Using the fact that $A \to B$ is equivalent to $\neg A \lor B$, we can re-write this as:

$\neg(A_1 \land \ldots \land A_n) \lor B_1 \lor \ldots \lor B_m$

And this is equivalent to

$\neg A_1 \lor \ldots \lor \neg A_n \lor B1 \lor \ldots \lor B_m$

So a sequent can be thought of as a large disjunction, where the premise formulas are negated and the conclusion formulas are positive. If a formula occurs on the left-hand side of the sequent, it can be thought of as negated (in the disjunction), and if it occurs on the right-hand side of the sequent, it can be thought of as positive (in the disjunction).

So by switching sides, you effectively negate and unnegate the formula $p$: Moving $p$ from the (negative) LHS of the sequent to the (positive) RHS gives you $\neg p$, while moving $p$ from the (positive) RHS to the (negative) LHS gives you $\neg p$; and likewise, moving $\neg p$ from the (negative) LHS of the sequent to the (positive) RHS gives you $p$, while moving $\neg p$ from the (positive) RHS to the (negative) LHS gives you $p$.

If this is not convincing yet, consider the limit cases:

  • If $A$ is empty, then $B$ is a tautology: $B$ is follows without any premises; the sequent $\vdash B_1, \ldots, B_m$ asserts the validity of the disjunction $B_1 \lor \ldots \lor B_m$.
  • If $A$ is empty and $B$ is a singleton $B_1$, then the sequent $\vdash B_1$ asserts the validity of the formula $B_1$.
  • If $B$ is empty, then we only have a negation of the premises: From $A_1 \land \ldots \land A_n$ follows "nothing", or more precisely a contradiction (see also below), hence the sequent $A_1, \ldots, A_n \vdash$ asserts the invalidity of the conjunction $A_1 \land \ldots \land A_n$, or equivalently, the validity of $\neg A_1 \lor \ldots \lor \neg A_n$.
  • If $B$ is empty, and $A$ is a singleton $A_1$, then the sequents $A_1 \vdash $ asserts the invalidity of the formula $A_1$.
  • If both $A$ and $B$ are empty, then the sequent $\vdash$ amounts to an empty disjunction, which is unsatisfiable. (A disjunction of $n$ formulas is true iff at least one out of the $n$ formulas is true - but if there are 0 formulas disjuncted over, then there is none which can make the disjunction true.) Hence, $\vdash$ asserts $\bot$.
  • Lastly, the axiom $A \vdash A$ can be thought of as expressing the tautology $\neg A \lor A$, or $A\to A$: If $A$ then $A$; either $\neg A$ or $A$.

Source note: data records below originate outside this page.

(** * OpenConstructionEstimate: the tabular data engine, verified

    A shallow embedding of the query pipeline ([queryWorkItems]), the
    natural-language filter parser ([parseNaturalLanguageQuery]), the row
    mapper ([mapToConstructionItem]), the table store ([toggleColumn],
    [partialize]) and the virtualization padding of [DataTable], followed by
    the properties the specification states about them.

    JavaScript strings are sequences of UTF-16 code units, numbers are the
    finite doubles (as rationals) plus NaN, arrays are lists. *)

From Stdlib Require Import List Bool Arith ZArith NArith QArith Lia.
From Stdlib Require Import Ascii String Permutation Sorted Lqa.
Import ListNotations.

Set Implicit Arguments.
Close Scope Q_scope.
Open Scope list_scope.

(* ====================================================================== *)
(** * The JavaScript values the code manipulates *)
(* ====================================================================== *)

Module JS.

(** A string is its sequence of UTF-16 code units; [length] is the
    [.length] of the source. *)
Definition jsstring : Type := list N.

(** An ASCII literal of the source as code units. *)
Definition u (s : string) : jsstring :=
  map N_of_ascii (list_ascii_of_string s).

Definition str_eqb (a b : jsstring) : bool :=
  if list_eq_dec N.eq_dec a b then true else false.

(** A number is a finite double, carried by the rational it denotes, or
    NaN.  Comparisons of finite doubles are the comparisons of these
    rationals; a product or difference is the rational one (the double is
    its rounding, which has the same sign).  The infinities are left out:
    the dataset holds prices and quantities. *)
Inductive number : Type :=
| Fin (q : Q)
| NaN.

Definition isNaN (n : number) : bool :=
  match n with NaN => true | Fin _ => false end.

(** [a >= b], [a <= b], [a === b] on numbers: false as soon as a side is NaN. *)
Definition num_ge (a b : number) : bool :=
  match a, b with Fin x, Fin y => Qle_bool y x | _, _ => false end.

Definition num_le (a b : number) : bool :=
  match a, b with Fin x, Fin y => Qle_bool x y | _, _ => false end.

Definition num_eqb (a b : number) : bool :=
  match a, b with Fin x, Fin y => Qeq_bool x y | _, _ => false end.

Definition num_sub (a b : number) : number :=
  match a, b with Fin x, Fin y => Fin (x - y)%Q | _, _ => NaN end.

Definition num_mul (a b : number) : number :=
  match a, b with Fin x, Fin y => Fin (x * y)%Q | _, _ => NaN end.

Definition num_of_Z (z : Z) : number := Fin (inject_Z z).

(** Sign of a comparator result as [Array.prototype.sort] reads it:
    negative, positive, or neither (zero and NaN alike). *)
Definition is_negative (n : number) : bool :=
  match n with Fin q => negb (Qle_bool 0%Q q) | NaN => false end.

Definition is_positive (n : number) : bool :=
  match n with Fin q => negb (Qle_bool q 0%Q) | NaN => false end.

(** A cell of a row ([unknown] in the source): the values a columnar file
    yields for the columns the pipeline reads. *)
Inductive value : Type :=
| VNull
| VUndefined
| VNum (n : number)
| VStr (s : jsstring).

(** What the host supplies and the repository does not define: number
    formatting and parsing ([String(n)], [Number(s)]), the collation of
    [localeCompare], and the clock read by [Date.now()] (indexed by the
    serial number of the read). *)
Class Runtime : Type := {
  numberToString : number -> jsstring;
  stringToNumber : jsstring -> number;
  localeCompare : jsstring -> jsstring -> Z;
  Date_now : N -> N
}.

Local Open Scope N_scope.

(** [\s] of regular expressions and the characters [trim] strips. *)
Definition is_space (c : N) : bool :=
  existsb (N.eqb c)
    [9; 10; 11; 12; 13; 32; 160; 5760; 8232; 8233; 8239; 8287; 12288; 65279]%N
  || (N.leb 8192 c && N.leb c 8202).

Definition is_digit (c : N) : bool := N.leb 48 c && N.leb c 57.

Fixpoint dropWhile (A : Type) (p : A -> bool) (l : list A) : list A :=
  match l with
  | [] => []
  | x :: l' => if p x then dropWhile p l' else l
  end.

Definition trim (s : jsstring) : jsstring :=
  rev (dropWhile is_space (rev (dropWhile is_space s))).

(** [toLowerCase], exact on the code units whose lower case can meet an
    ASCII letter: A-Z, U+0130 (to i followed by U+0307) and the Kelvin sign
    U+212A (to k).  Every other code unit is left as it is; the Unicode
    tables send those to code units outside ASCII. *)
Definition lower_unit (c : N) : jsstring :=
  if N.leb 65 c && N.leb c 90 then [c + 32]
  else if N.eqb c 304 then [105; 775]
  else if N.eqb c 8490 then [107]
  else [c].

Definition toLowerCase (s : jsstring) : jsstring := flat_map lower_unit s.

Fixpoint startsWith (s pat : jsstring) : bool :=
  match pat, s with
  | [], _ => true
  | p :: pat', c :: s' => N.eqb p c && startsWith s' pat'
  | _ :: _, [] => false
  end.

(** [s.includes(pat)] *)
Fixpoint includes (s pat : jsstring) : bool :=
  startsWith s pat
  || match s with
     | [] => false
     | _ :: s' => includes s' pat
     end.

(** [s.replace(a, b)] with one-character strings: the first occurrence only. *)
Fixpoint replaceFirst (a b : N) (s : jsstring) : jsstring :=
  match s with
  | [] => []
  | c :: s' => if N.eqb c a then b :: s' else c :: replaceFirst a b s'
  end.

Fixpoint span_digits (s : jsstring) : list N * jsstring :=
  match s with
  | [] => ([], [])
  | c :: s' =>
      if is_digit c
      then let (ds, rest) := span_digits s' in (c :: ds, rest)
      else ([], s)
  end.

Definition digits_value (ds : list N) : N :=
  fold_left (fun acc d => 10 * acc + (d - 48))%N ds 0%N.

Fixpoint pow10 (n : nat) : positive :=
  match n with
  | O => 1%positive
  | S n' => (10 * pow10 n')%positive
  end.

(** [parseFloat] on the strings the parser hands it: decimal digits with an
    optional fraction after a dot (no sign, no exponent, no leading space).
    The value is the decimal as written, in lowest terms; the double is its
    rounding, and is exact on the whole numbers below 2^53. *)
Definition parseFloat (s : jsstring) : number :=
  let (ip, r1) := span_digits s in
  match r1 with
  | 46%N :: r2 =>
      let (fp, _) := span_digits r2 in
      match ip, fp with
      | [], [] => NaN
      | _, _ =>
          Fin (Qred (Z.of_N (digits_value (ip ++ fp)) # pow10 (List.length fp))%Q)
      end
  | _ =>
      match ip with
      | [] => NaN
      | _ => Fin (Z.of_N (digits_value ip) # 1)%Q
      end
  end.

End JS.

(* ====================================================================== *)
(** * Regular expressions, as the source uses them *)
(* ====================================================================== *)

Module Regex.
Import JS.
Local Open Scope N_scope.

(** The fragment of regular expressions the source writes: literals,
    classes, sequence, ordered alternation, greedy [?] and [*], and
    capturing groups (none of the patterns nests them, so a group's number
    is the order in which it closes). *)
Inductive regex : Type :=
| Eps
| Chr (c : N)
| Cls (p : N -> bool)
| Seq (r1 r2 : regex)
| Alt (r1 r2 : regex)
| Opt (r : regex)
| Star (r : regex)
| Grp (r : regex).

Definition Plus (r : regex) : regex := Seq r (Star r).

Fixpoint lit_units (l : jsstring) : regex :=
  match l with
  | [] => Eps
  | [c] => Chr c
  | c :: l' => Seq (Chr c) (lit_units l')
  end.

(** A literal run of ASCII characters. *)
Definition lit (s : string) : regex := lit_units (u s).

(** [r1|r2|...|rn], tried from left to right. *)
Fixpoint alts (rs : list regex) : regex :=
  match rs with
  | [] => Cls (fun _ => false)
  | [r] => r
  | r :: rs' => Alt r (alts rs')
  end.

(** Canonicalization under the [i] flag (no [u] flag): a-z go to A-Z and a
    code unit outside ASCII never meets an ASCII one.  The symbols the
    patterns use outside ASCII have no case. *)
Definition canonicalize (icase : bool) (c : N) : N :=
  if icase && N.leb 97 c && N.leb c 122 then c - 32 else c.

Definition chr_eqb (icase : bool) (c x : N) : bool :=
  N.eqb (canonicalize icase c) (canonicalize icase x).

Section Matcher.
Variable icase : bool.
Variable A : Type.

(** What is left of the input, and the groups closed so far. *)
Definition cont : Type := jsstring -> list jsstring -> option A.

(** The backtracking matcher: [mt r s caps k] matches [r] at the head of
    [s] and hands the rest to [k]; when [k] fails the next way of matching
    [r] is tried, in the order of the source engine (left alternative
    first, longest repetition first). *)
Fixpoint mt (r : regex) : jsstring -> list jsstring -> cont -> option A :=
  match r with
  | Eps => fun s caps k => k s caps
  | Chr c => fun s caps k =>
      match s with
      | x :: s' => if chr_eqb icase c x then k s' caps else None
      | [] => None
      end
  | Cls p => fun s caps k =>
      match s with
      | x :: s' => if p x then k s' caps else None
      | [] => None
      end
  | Seq r1 r2 => fun s caps k =>
      mt r1 s caps (fun s' caps' => mt r2 s' caps' k)
  | Alt r1 r2 => fun s caps k =>
      match mt r1 s caps k with
      | Some a => Some a
      | None => mt r2 s caps k
      end
  | Opt r1 => fun s caps k =>
      match mt r1 s caps k with
      | Some a => Some a
      | None => k s caps
      end
  | Star r1 => fun s caps k =>
      (fix loop (n : nat) (s : jsstring) (caps : list jsstring)
           {struct n} : option A :=
         match n with
         | O => k s caps
         | S n' =>
             match mt r1 s caps
                     (fun s' caps' =>
                        if Nat.ltb (List.length s') (List.length s)
                        then loop n' s' caps'
                        else None)
             with
             | Some a => Some a
             | None => k s caps
             end
         end) (List.length s) s caps
  | Grp r1 => fun s caps k =>
      mt r1 s caps
         (fun s' caps' =>
            k s' (caps' ++ [firstn (List.length s - List.length s') s]))
  end.
End Matcher.

(** A continuation that accepts whatever is left. *)
Definition always (A : Type) (k : cont A) : Prop :=
  forall s caps, k s caps <> None.

(** A match at the head of [s]: the rest of the input and the groups. *)
Definition exec_at (icase : bool) (r : regex) (s : jsstring)
  : option (jsstring * list jsstring) :=
  mt icase r s [] (fun s' caps => Some (s', caps)).

(** Number of code units a match at the head of [s] takes. *)
Definition match_length (icase : bool) (r : regex) (s : jsstring)
  : option nat :=
  match exec_at icase r s with
  | Some (rest, _) => Some (List.length s - List.length rest)%nat
  | None => None
  end.

(** [s.match(r)] without the [g] flag: the leftmost match, as the matched
    text followed by the groups. *)
Fixpoint exec (icase : bool) (r : regex) (s : jsstring)
  : option (list jsstring) :=
  match exec_at icase r s with
  | Some (rest, caps) =>
      Some (firstn (List.length s - List.length rest) s :: caps)
  | None =>
      match s with
      | [] => None
      | _ :: s' => exec icase r s'
      end
  end.

(** [r.test(s)] *)
Definition test (icase : bool) (r : regex) (s : jsstring) : bool :=
  match exec icase r s with Some _ => true | None => false end.

(** [s.replace(r, '')] with the [g] flag.  [skip] counts the code units of
    the current match still to drop.  The patterns of the source never match
    the empty string; such a match is passed over. *)
Fixpoint remove_all (icase : bool) (r : regex) (skip : nat) (s : jsstring)
  : jsstring :=
  match s with
  | [] => []
  | c :: s' =>
      match skip with
      | S n => remove_all icase r n s'
      | O =>
          match match_length icase r s with
          | Some (S n) => remove_all icase r n s'
          | _ => c :: remove_all icase r 0 s'
          end
      end
  end.
Lemma save_reply_ok now id text user reply reply_id :
  gentle (λ d, DB.save_reply d now id text user reply reply_id) ∧
  unfailing (λ d, DB.save_reply d now id text user reply reply_id).
Proof. split; [apply save_reply_gentle|apply guarded_unfailing]. Qed.

(** Marking a mention replied: in the store when it is connected, in the
    set otherwise. *)
Lemma mark_run {B} env tweet_id text username reply_text reply_tweet_id
    (k : unit → M B) x w :
  store_sound x = true → store_answers x = true →
  bind get_self (λ x0,
    bind (if db_active x0
          then
            bind (datetime_utcnow env) (λ now,
              bind (on_database (λ d, DB.mark_mention_replied d now tweet_id))
                (λ _, bind (datetime_utcnow env) (λ now0,
                   bind (on_database (λ d,
                           DB.save_reply d now0 tweet_id text username
                             reply_text reply_tweet_id))
                     (λ _, ret tt))))
          else set_replied_tweets (set_add env tweet_id (replied_tweets x0)))
      k) x w
  = k tt
      (marked_replied env w tweet_id text username reply_text reply_tweet_id x)
      w.
Proof.
  intros Hs Hans. unfold bind at 1, get_self, marked_replied. cbv zeta.
  destruct (db_active x) eqn:Hact.
  - destruct (active_store x Hs Hact) as (d & c & Hd & Hc & Hsd & Hdb).
    destruct (answering_store x d c Hd Hdb Hans) as [Had _].
    rewrite Hd, Hc. apply bind_returned.
    unfold bind at 1, datetime_utcnow.
    destruct (mark_mention_replied_ok (utcnow env w) tweet_id) as [Hg Hu].
    destruct (Hu d Hc Hsd Had) as [a Ha]. destruct (Hg d) as (Hc2 & Hs2 & Ha2).
    etrans; [eapply bind_returned; rewrite (on_database_run _ x w d Hd);
             rewrite Ha; reflexivity|].
    unfold bind at 1.
    set (d2 := (DB.mark_mention_replied d (utcnow env w) tweet_id).2) in *.
    rewrite Hc in Hc2. rewrite Hsd in Hs2. specialize (Ha2 Had).
    destruct (save_reply_ok (utcnow env w) tweet_id text username reply_text
                reply_tweet_id) as [_ Hu'].
    destruct (Hu' d2 Hc2 Hs2 Ha2) as [a' Ha'].
    etrans; [eapply bind_returned;
             rewrite (on_database_run _ (set_store x d2) w d2 eq_refl);
             rewrite Ha'; reflexivity|].
    reflexivity.
  - unfold db_active, DB.is_connected in Hact.
    destruct (db x) as [d|] eqn:Hd; [rewrite Hact|];
      apply bind_returned; unfold set_replied_tweets; by rewrite Hd.
Qed.
(** * Hijri date system: ordinal arithmetic and table lookups

    A shallow embedding of

    - [HijriDate.py]: the classes [HijriDate] and [iTimedelta] and the
      factory [idate];
    - the [HijriDateMapper] class (get_dtype, to_hijri, to_greg,
      get_match_indexes), which filters a table of day-level Gregorian/Hijri
      correspondences;
    - [conversion.py]: [DateMapping.get_dtype], the truthiness-based sibling of
      [HijriDateMapper.get_dtype];
    - [date_loader.py]: the cache of [DateLoader];
    - the generator [hijri_date_range] of the demonstration.

    Python integers are unbounded, hence [Z]; Python's [//] and [%] with a
    positive divisor are floor division and its non-negative remainder, which
    is what [Z.div] and [Z.modulo] compute.  An argument that may be [None] is
    an [option].  A [raise] is the left injection of a sum.  Calls to
    [print] report progress only and are left out. *)

From Stdlib Require Import ZArith List Bool String Lia.
Import ListNotations.
Open Scope Z_scope.

(** ** Exceptions

    Every exception raised by [HijriDate.py] on integer arguments is a
    [ValueError]; the constructors below name the three [raise] sites and
    carry the value that the message interpolates. *)

Inductive ValueError : Type :=
| MonthOutOfRange (month : Z)   (* "Month must be between 1 and 12, got .." *)
| DayOutOfRange (day : Z)       (* "Day must be between 1 and 30, got .." *)
| MonthRequired.                (* "Month must be specified when day is provided" *)

Definition outcome (A : Type) : Type := (ValueError + A)%type.

Definition ret {A : Type} (a : A) : outcome A := inr a.
Definition raise {A : Type} (e : ValueError) : outcome A := inl e.

Definition bind {A B : Type} (c : outcome A) (k : A -> outcome B) : outcome B :=
  match c with
  | inl e => inl e
  | inr a => k a
  end.

Notation "x <- c ;; k" := (bind c (fun x => k))
  (at level 61, c at next level, right associativity).

(** ** [class iTimedelta] *)

Record iTimedelta : Type := mk_iTimedelta { days : Z }.

(** ** [class HijriDate] *)

Module HijriDate.

Record t : Type := mk { year : Z; month : Z; day : Z }.

(** The bounds that [__init__] enforces. *)
Definition valid (d : t) : Prop :=
  1 <= month d <= 12 /\ 1 <= day d <= 30.

Definition __init__ (year month day : Z) : outcome t :=
  if negb ((1 <=? month) && (month <=? 12)) then raise (MonthOutOfRange month)
  else if negb ((1 <=? day) && (day <=? 30)) then raise (DayOutOfRange day)
  else ret (mk year month day).

(** [(self.year, self.month, self.day) == (other.year, other.month, other.day)] *)
Definition __eq__ (self other : t) : bool :=
  (year self =? year other) && (month self =? month other)
  && (day self =? day other).

(** Python's tuple comparison: the first differing component decides. *)
Definition __lt__ (self other : t) : bool :=
  if negb (year self =? year other) then year self <? year other
  else if negb (month self =? month other) then month self <? month other
  else day self <? day other.

Definition _to_ordinal (self : t) : Z :=
  (year self - 1) * 354 + (month self - 1) * 30 + (day self - 1).

Definition _from_ordinal (ordinal : Z) : outcome t :=
  let year := ordinal / 354 + 1 in
  let remaining := ordinal mod 354 in
  let month := remaining / 30 + 1 in
  let day := remaining mod 30 + 1 in
  (* Handle edge cases for month/day overflow *)
  let '(year, month) :=
    if month >? 12 then (year + 1, 1) else (year, month) in
  let '(year, month, day) :=
    if day >? 30 then
      let month := month + 1 in
      let day := 1 in
      if month >? 12 then (year + 1, 1, day) else (year, month, day)
    else (year, month, day) in
  __init__ year month day.

Definition _add_days (self : t) (days : Z) : outcome t :=
  let ordinal := _to_ordinal self + days in
  _from_ordinal ordinal.

(** [__add__] on an [iTimedelta]. *)
Definition __add__ (self : t) (other : iTimedelta) : outcome t :=
  _add_days self (days other).

(** [__sub__] dispatches on the type of its operand: a duration gives a date,
    a date gives a duration. *)
Definition __sub__timedelta (self : t) (other : iTimedelta) : outcome t :=
  _add_days self (- days other).

Definition __sub__date (self other : t) : iTimedelta :=
  let days_diff := _to_ordinal self - _to_ordinal other in
  mk_iTimedelta days_diff.

(** The offset of a date within its year, as [_to_ordinal] counts it:
    [_to_ordinal d = (year d - 1) * 354 + day_of_year d]. *)
Definition day_of_year (d : t) : Z := (month d - 1) * 30 + (day d - 1).

End HijriDate.

(** [iTimedelta.__add__] on a [HijriDate] operand: [return other + self]. *)
Definition iTimedelta__add__date (self : iTimedelta) (other : HijriDate.t)
  : outcome HijriDate.t :=
  HijriDate.__add__ other self.

(** ** [idate]: a single date, or a start date with a duration *)

Inductive idate_value : Type :=
| Single (d : HijriDate.t)
| Range (start_date : HijriDate.t) (duration : iTimedelta).

Definition idate (year : Z) (month day : option Z) : outcome idate_value :=
  match day with
  | Some day =>
      match month with
      | None => raise MonthRequired
      | Some month =>
          d <- HijriDate.__init__ year month day ;; ret (Single d)
      end
  | None =>
      match month with
      | Some month =>
          start_date <- HijriDate.__init__ year month 1 ;;
          ret (Range start_date (mk_iTimedelta 30))
      | None =>
          start_date <- HijriDate.__init__ year 1 1 ;;
          ret (Range start_date (mk_iTimedelta 354))
      end
  end.

(** ** The correspondence table

    A pandas [DataFrame] is an ordered sequence of rows, each carrying its
    index label; boolean-mask selection [df[mask]] keeps the selected rows,
    their order and their labels. *)

Record row : Type := mk_row {
  idx : Z;                (* the row's label in [df.index] *)
  g_year : Z; g_month : Z; g_day : Z;
  h_year : Z; h_month : Z; h_day : Z;
  hijri_method : string
}.

Definition DataFrame : Type := list row.

(** [len(..)] as a Python integer. *)
Definition len {A : Type} (l : list A) : Z := Z.of_nat (List.length l).

(** [column == value], row by row; an integer never equals [None]. *)
Definition col_eq (col : row -> Z) (value : option Z) (r : row) : bool :=
  match value with
  | Some v => col r =? v
  | None => false
  end.

(** [index[0]] and [index[-1]] of a frame that is not empty. *)
Definition index_first (r0 : row) (rest : DataFrame) : Z := idx r0.
Definition index_last (r0 : row) (rest : DataFrame) : Z := idx (last rest r0).

Module HijriDateMapper.

Definition sample_data : DataFrame :=
  [ mk_row 0 2024 1 15 1445 7 4 "ISNA";
    mk_row 1 2024 1 16 1445 7 5 "ISNA";
    mk_row 2 2024 1 17 1445 7 6 "ISNA";
    mk_row 3 2024 2 10 1445 8 1 "ISNA";
    mk_row 4 2024 2 11 1445 8 2 "ISNA";
    mk_row 5 2025 1 5 1446 7 25 "ISNA";
    mk_row 6 2025 1 6 1446 7 26 "ISNA";
    mk_row 7 2025 3 20 1446 9 10 "ISNA" ].

Definition is_not_None {A : Type} (x : option A) : bool :=
  match x with Some _ => true | None => false end.

Definition get_dtype (year month day : option Z) : string :=
  if is_not_None year && is_not_None month && is_not_None day then "date"
  else if is_not_None year && is_not_None month then "month_range"
  else if is_not_None year then "year_range"
  else "invalid".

So the sequent $\vdash p$ amounts to stating that $p$ is valid, and $p \vdash$ amounts to stating that $p$ is invalid and $\neg p$ is valid. This will again give you the intuition that the left-hand side of a sequent is, in some way, "negative" while the right-hand side of a sequent is "positive". Switching sides therefore amounts to adding or removing a negation.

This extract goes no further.